Methods: Mixed methods were used. Data from SARDs patients (n = 1853) were compared with controls (n = 463) and clinicians (n = 289). In-depth interviews (n = 113) were analysed thematically. Statistical tests compared means of survey items between: patients and controls, 8 different SARD groups, and clinician specialities.
Results: Self-reported lifetime prevalences of all 30 neuropsychiatric symptoms investigated (including cognitive, sensorimotor and psychiatric) were significantly higher in SARDs than controls. Validated instruments assessed 55% of SARDs patients as currently having depression and 57% anxiety. Barriers to identifying neuropsychiatric symptoms included: 1) limits to knowledge, guidelines, objective tests, and inter-specialty cooperation; 2) subjectivity, invisibility and believability of symptoms; and 3) under-eliciting, under-reporting and under-documenting.

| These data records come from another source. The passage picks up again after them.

(** ** Concrete inputs *)

Module Example.

Definition kookConfig : KookConfig :=
  {| dmPolicy := None; allowFrom := None; groupPolicy := Some "open";
     groupAllowFrom := None; requireMention := None; groups := None |}.

Definition account : ResolvedKookAccount :=
  {| accountId := "default"; enabled := true; configured := true;
     token := Some "token"; config := kookConfig |}.

Definition botInfo (id : string)
  : Completion (Monitor.KookApiResponse Monitor.KookUserData) :=
  Returned {| Monitor.code := 0; Monitor.message := "ok";
              Monitor.data := {| Monitor.user_id := id;
                                 Monitor.user_username := "bot" |} |}.

Definition gateway : Monitor.Event :=
  Monitor.GatewayResponse
    (Returned {| Monitor.code := 0; Monitor.message := "ok";
                 Monitor.data := {| Monitor.url := "wss://gateway" |} |}).

Definition hello : Monitor.Event :=
  Monitor.WsMessage
    (Monitor.Parsed {| Monitor.frame_s := 1;
                       Monitor.frame_d := Monitor.SessionData (Some "session-1");
                       Monitor.frame_sn := None |}).

(** A text message in a group channel. *)
Definition groupText (authorId channelId text : string) (mentions : list string)
  : KookEventData :=
  {| channel_type := GROUP; type_ := 1; target_id := channelId;
     author_id := authorId; content := text; msg_id := "m-" +:+ text;
     msg_timestamp := 0; nonce := "";
     extra := Some {| guild_id := Some "guild"; mention := Some mentions;
                      author := None; kmarkdown := None; quote := None |} |}.

Definition eventFrame (ev : KookEventData) (n : Z) : Monitor.KookSignalFrame :=
  {| Monitor.frame_s := 0; Monitor.frame_d := Monitor.EventData ev;
     Monitor.frame_sn := Some n |}.

Definition reconnectFrame : Monitor.KookSignalFrame :=
  {| Monitor.frame_s := 5; Monitor.frame_d := Monitor.SessionData None;
     Monitor.frame_sn := None |}.

(** A session started with the given probe result, up to its fetch of the
    gateway. *)
Definition started (id : string) : Monitor.Session :=
  fst (Monitor.connectWebSocket account (botInfo id) false).

(** The session once the socket is open and the hello frame has arrived. *)
Definition live (id : string) : Monitor.Session :=
  fst (Monitor.run (started id) [gateway; Monitor.WsOpen; hello]).

(** The gateway request answered with an error code. *)
Definition gatewayRefused : Monitor.Event :=
  Monitor.GatewayResponse
    (Returned {| Monitor.code := 401; Monitor.message := "unauthorized";
                 Monitor.data := {| Monitor.url := EmptyString |} |}).

(** Text primitives for texts without mention markup and without runs of
    blanks, on which they change nothing. *)
Definition text : JS.Text :=
  {| JS.strip_met := fun _ t => t; JS.squeeze_spaces := fun t => t;
     JS.trim := fun t => t; JS.preview160 := fun t => t |}.

Definition runtime : PluginRuntime :=
  {| resolveAgentRoute := fun _ acc peer =>
       {| sessionKey := "session:" +:+ peer_id peer; route_accountId := acc;
          agentId := "main" |};
     resolveEnvelopeFormatOptions := fun _ => EnvelopeOptions "default";
     formatAgentEnvelope := fun a =>
       "[" +:+ env_channel a +:+ " " +:+ env_from a +:+ "] " +:+ env_body a
       +:+ JS.newline;
     finalizeInboundContext := fun c => c;
     dispatchReplyFromConfig := fun _ _ _ =>
       Returned {| queuedFinal := true; counts_final := 1 |} |}.

Definition cfg : ClawdbotConfig := {| groupChat_historyLimit := None |}.

Definition host0 : Host := {| systemEvents := []; dispatches := []; idleMarks := 0 |}.

(** An account whose policy is "disabled" while the entry of the channel in
    [groups] carries a [groupPolicy] key of its own. *)
Definition accountWithChannelPolicy : ResolvedKookAccount :=
  {| accountId := "default"; enabled := true; configured := true;
     token := Some "token";
     config :=
       {| dmPolicy := None; allowFrom := None; groupPolicy := Some "disabled";
          groupAllowFrom := None; requireMention := Some false;
          groups := Some {[ "channel" :=
                              {| gc_enabled := None; gc_requireMention := None;
                                 gc_allowFrom := None;
                                 gc_other := [("groupPolicy", "open")] |} ]} |} |}.

(** An account left at the defaults: the policy resolves to "allowlist" and
    the allow-list is empty. *)
Definition defaultAccount : ResolvedKookAccount :=
  {| accountId := "default"; enabled := true; configured := true;
     token := Some "token";
     config := {| dmPolicy := None; allowFrom := None; groupPolicy := None;
                  groupAllowFrom := None; requireMention := None;
                  groups := None |} |}.

End Example.

(** ** Vocabulary of the further statements *)

(** [ws.close()] has been called on the socket of the closure, or the
    socket has closed. *)
Definition socketClosed (c : Monitor.Conn) : bool :=
  bool_decide (Monitor.readyState c = Monitor.CLOSING)
  || bool_decide (Monitor.readyState c = Monitor.CLOSED).

(** The promise of the session is not settled yet. *)
Definition pending (st : Monitor.Session) : bool :=
  match Monitor.outcome st with
  | Monitor.Pending => true
  | _ => false
  end.

(** The reconnect timer is armed. *)
Definition backingOff (st : Monitor.Session) : bool :=
  match Monitor.waiting st with
  | Some _ => true
  | None => false
  end.

(** What holds of a closure in every state a session goes through.  Once
    resolved, its socket is closed, its timers are cleared and the abort
    listener is gone.  Until then its socket is connecting or open, exactly
    one of the hello timer and the heartbeat ticker is armed (the hello timer
    while connecting), the abort listener is registered, and the session has
    neither been aborted nor settled and has no gateway request or reconnect
    timer pending. *)
Definition closureConsistent (st : Monitor.Session) (c : Monitor.Conn) : bool :=
  if Monitor.resolved c then
    socketClosed c && negb (Monitor.heartbeatTimer c) && negb (Monitor.helloTimer c)
    && negb (Monitor.abortListener c)
  else
    negb (socketClosed c)
    && xorb (Monitor.helloTimer c) (Monitor.heartbeatTimer c)
    && implb (bool_decide (Monitor.readyState c = Monitor.CONNECTING))
         (Monitor.helloTimer c)
    && Monitor.abortListener c
    && negb (Monitor.aborted st)
    && negb (Monitor.fetching st)
    && negb (backingOff st)
    && pending st.

(** What holds of a session in every state it goes through: its closure is
    consistent, and a pending gateway request or reconnect timer excludes the
    other and belongs to an unsettled session. *)
Definition sessionConsistent (st : Monitor.Session) : bool :=
  match Monitor.conn st with
  | Some c => closureConsistent st c
  | None => true
  end
  && implb (Monitor.fetching st) (negb (backingOff st) && pending st)
  && implb (backingOff st) (pending st).

(** Nothing of the session is in flight: no gateway request, no reconnect
    timer, no unresolved closure. *)
Definition inert (st : Monitor.Session) : Prop :=
  Monitor.fetching st = false
  /\ Monitor.waiting st = None
  /\ (forall c, Monitor.conn st = Some c -> Monitor.resolved c = true).

(** The actions by which a session reaches out: requesting the gateway
    endpoint, opening a socket, arming the reconnect timer. *)
Definition reachesOut (a : Monitor.Action) : bool :=
  match a with
  | Monitor.GetGateway | Monitor.NewWebSocket _ | Monitor.SetReconnectTimer _ => true
  | _ => false
  end.

(** The gateway request failed: it threw, or its answer bears an error
    code. *)
Definition gatewayFailed
    (r : Completion (Monitor.KookApiResponse Monitor.KookGatewayData)) : Prop :=
  match r with
  | Threw _ => True
  | Returned gwRes => Monitor.code gwRes <> 0%Z
  end.

(** One round of a socket that never opens: the endpoint arrives, the socket
    closes, the reconnect timer runs out. *)
Definition refusedRound (gatewayUrl : string) : list Monitor.Event :=
  [Monitor.GatewayResponse
     (Returned {| Monitor.code := 0; Monitor.message := "";
                  Monitor.data := {| Monitor.url := gatewayUrl |} |});
   Monitor.WsClosed; Monitor.ReconnectTimerFired].

(** The delays of the reconnect timers armed in a run, in order. *)
Definition reconnectTimers (acts : list Monitor.Action) : list Z :=
  omap (fun a => match a with
                 | Monitor.SetReconnectTimer ms => Some ms
                 | _ => None
                 end) acts.

(** One round of a socket that opens and then closes: the endpoint arrives,
    the socket opens, it closes, the reconnect timer runs out. *)
Definition openedRound (gatewayUrl : string) : list Monitor.Event :=
  [Monitor.GatewayResponse
     (Returned {| Monitor.code := 0; Monitor.message := "";
                  Monitor.data := {| Monitor.url := gatewayUrl |} |});
   Monitor.WsOpen; Monitor.WsClosed; Monitor.ReconnectTimerFired].

(** The handler got as far as its [try] block. *)
Definition attemptsDispatch (x : Bot.Exit) : bool :=
  match x with
  | Bot.DispatchComplete _ | Bot.DispatchFailed _ => true
  | _ => false
  end.

(** The direct-message gate of [handleKookMessage] for an event. *)
Definition dmAllowed (account : ResolvedKookAccount) (event : KookEventData) : bool :=
  Bot.isDmAllowed (JS.nullish (dmPolicy (config account)) "pairing")
    (JS.nullish (allowFrom (config account)) []) (author_id event).


(** ** Vocabulary of the statements about sending and configuring *)
(** The string with its ASCII letters in lower case. *)
Fixpoint lowerCase (s : string) : string :=
  match s with
  | EmptyString => EmptyString
  | String a s' => String (Chars.toLower a) (lowerCase s')
  end.

(** The prefixes that [normalizeTarget] strips as a whole. *)
Definition kindPrefixes : list string :=
  ["kook:channel:"; "kook:user:"; "kook:dm:"; "kook:group:"].


(** The account can send: it is configured and holds a non-empty token. *)
Definition canSend (account : ResolvedKookAccount) : bool :=
  configured account && JS.truthy (token account).

(** The value a request body gives to a key. *)
Fixpoint lookupField (key : string) (b : list (string * Client.JsonValue))
  : option Client.JsonValue :=
  match b with
  | [] => None
  | (k, v) :: b' => if String.eqb key k then Some v else lookupField key b'
  end.

Definition field (key : string) (req : Client.HttpRequest) : option Client.JsonValue :=
  Client.body req ≫= lookupField key.

(** The platform answered a request, and with code 0. *)
Definition accepted {T} (c : Completion (Monitor.KookApiResponse T)) : bool :=
  match c with
  | Returned res => (Monitor.code res =? 0)%Z
  | Threw _ => false
  end.

Definition returned {A} (c : Completion A) : bool :=
  match c with
  | Returned _ => true
  | Threw _ => false
  end.

(** The request of [sendMessageKook] for its parameters and the token of
    the account: the argument of its call of [sendDirectMessage] or of
    [sendChannelMessage]. *)
Definition sentRequest (tok : string) (params : Send.SendKookMessageParams)
  : Client.HttpRequest :=
  let targetId := Send.normalizeTarget (Send.to params) in
  if Send.isDirectMessage (Send.isDm params) (Send.to params) then
    Client.sendDirectMessage tok
      {| Client.dm_target_id := if Chars.isChatCode targetId then None else Some targetId;
         Client.dm_chat_code := if Chars.isChatCode targetId then Some targetId else None;
         Client.dm_content := Send.text params;
         Client.dm_type := Some 9%Z;
         Client.dm_quote := Send.quoteOf (Send.replyToMessageId params) |}
  else
    Client.sendChannelMessage tok
      {| Client.cm_target_id := targetId;
         Client.cm_content := Send.text params;
         Client.cm_type := Some 9%Z;
         Client.cm_quote := Send.quoteOf (Send.replyToMessageId params);
         Client.cm_temp_target_id := None |}.

(** The platform accepts whatever it is sent. *)
Definition accepting {T} (net : Client.Network T) : Prop :=
  forall trace req, accepted (net trace req) = true.

(** A direct message addressed to [user:<id>] as the user id, the prefix
    included, and not by a chat code. *)
Definition addressesPrefixedUser (id : string) (req : Client.HttpRequest) : Prop :=
  Client.url req = Client.KOOK_API_BASE +:+ "/direct-message/create"
  /\ field "target_id" req = Some (Client.JStr ("user:" +:+ Chars.trimEnd id))
  /\ field "chat_code" req = None.

(** The keys the plugin writes for an account, as the configuration holds
    them: those of [channels.kook] itself for the default account, and
    otherwise the entry of [channels.kook.accounts] ([{}] when there is
    none). *)
Definition rawAccount (DEFAULT_ACCOUNT_ID : string) (cfg : Channel.Config)
    (accountId : string) : Channel.AccountEntry :=
  let kookCfg := Channel.sectionOf cfg in
  if JS.strict_eq accountId DEFAULT_ACCOUNT_ID then
    {| Channel.acc_enabled := Channel.sec_enabled kookCfg;
       Channel.acc_name := Channel.sec_name kookCfg;
       Channel.acc_token := Channel.sec_token kookCfg;
       Channel.acc_policies := Channel.sec_policies kookCfg |}
  else Channel.entryOf (Channel.accountsOf kookCfg) accountId.

(** A request under the API base that carries the bot token as its first
    header. *)
Definition authorised (tok : string) (req : Client.HttpRequest) : Prop :=
  Client.headers req !! 0%nat = Some ("Authorization", "Bot " +:+ tok)
  /\ exists path, Client.url req = Client.KOOK_API_BASE +:+ path.

(** A POST with a JSON body, announced as such. *)
Definition jsonPost (req : Client.HttpRequest) : Prop :=
  Client.method req = "POST"
  /\ Client.body req <> None
  /\ Client.headers req !! 1%nat = Some ("Content-Type", "application/json")
  /\ Client.searchParams req = [].

(** A GET without body, with no header beside the token. *)
Definition plainGet (req : Client.HttpRequest) : Prop :=
  Client.method req = "GET"
  /\ Client.body req = None
  /\ length (Client.headers req) = 1%nat.

Module Sample.

(** The platform's answer to a message it accepts. *)
Definition created (msg_id : string)
  : Completion (Monitor.KookApiResponse Client.KookMessageCreateData) :=
  Returned {| Monitor.code := 0; Monitor.message := "ok";
              Monitor.data := {| Client.created_msg_id := msg_id;
                                 Client.created_msg_timestamp := 0;
                                 Client.created_nonce := "" |} |}.

(** A platform that accepts every message. *)
Definition online : Client.Network Client.KookMessageCreateData :=
  fun _ _ => created "m2".

(** A platform that cannot be reached. *)
Definition offline : Client.Network Client.KookMessageCreateData :=
  fun _ _ => Threw "fetch failed".

(** A configuration with the default account and one named account. *)
Definition settings : Channel.Config :=
  {| Channel.kook :=
       Some {| Channel.sec_enabled := Some true;
               Channel.sec_token := Some "token";
               Channel.sec_name := None;
               Channel.sec_policies := Channel.noPolicies;
               Channel.sec_accounts :=
                 Some {[ "work" := {| Channel.acc_enabled := Some true;
                                      Channel.acc_name := Some "Work";
                                      Channel.acc_token := Some "token2";
                                      Channel.acc_policies := Channel.noPolicies |} ]} |};
     Channel.rest := Example.cfg |}.


End Sample.

(** * Properties *)

(** ** Facts about the primitives *)

Lemma strict_eq_true a b : JS.strict_eq a b = true <-> a = b.
Proof. apply String.eqb_eq. Qed.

A lower proportion of clinicians (4%) reported never/rarely asking patients about mental health symptoms than the 74% of patients who reported never/rarely being asked in clinic (p< 0.001). Over 50% of SARDs patients had never/rarely reported their mental health symptoms to clinicians; a proportion under-estimated at < 10% by clinicians (p< 0.001).
Conclusion: Neuropsychiatric symptom self-reported prevalences are significantly higher in SARDs than controls, and greatly underestimated by most clinicians. Research relying on medical records and current guidelines is unlikely to accurately reflect patients' experiences of neuropsychiatric symptoms. Improved inter-specialty communication and greater patient involvement is needed in SARD care and research.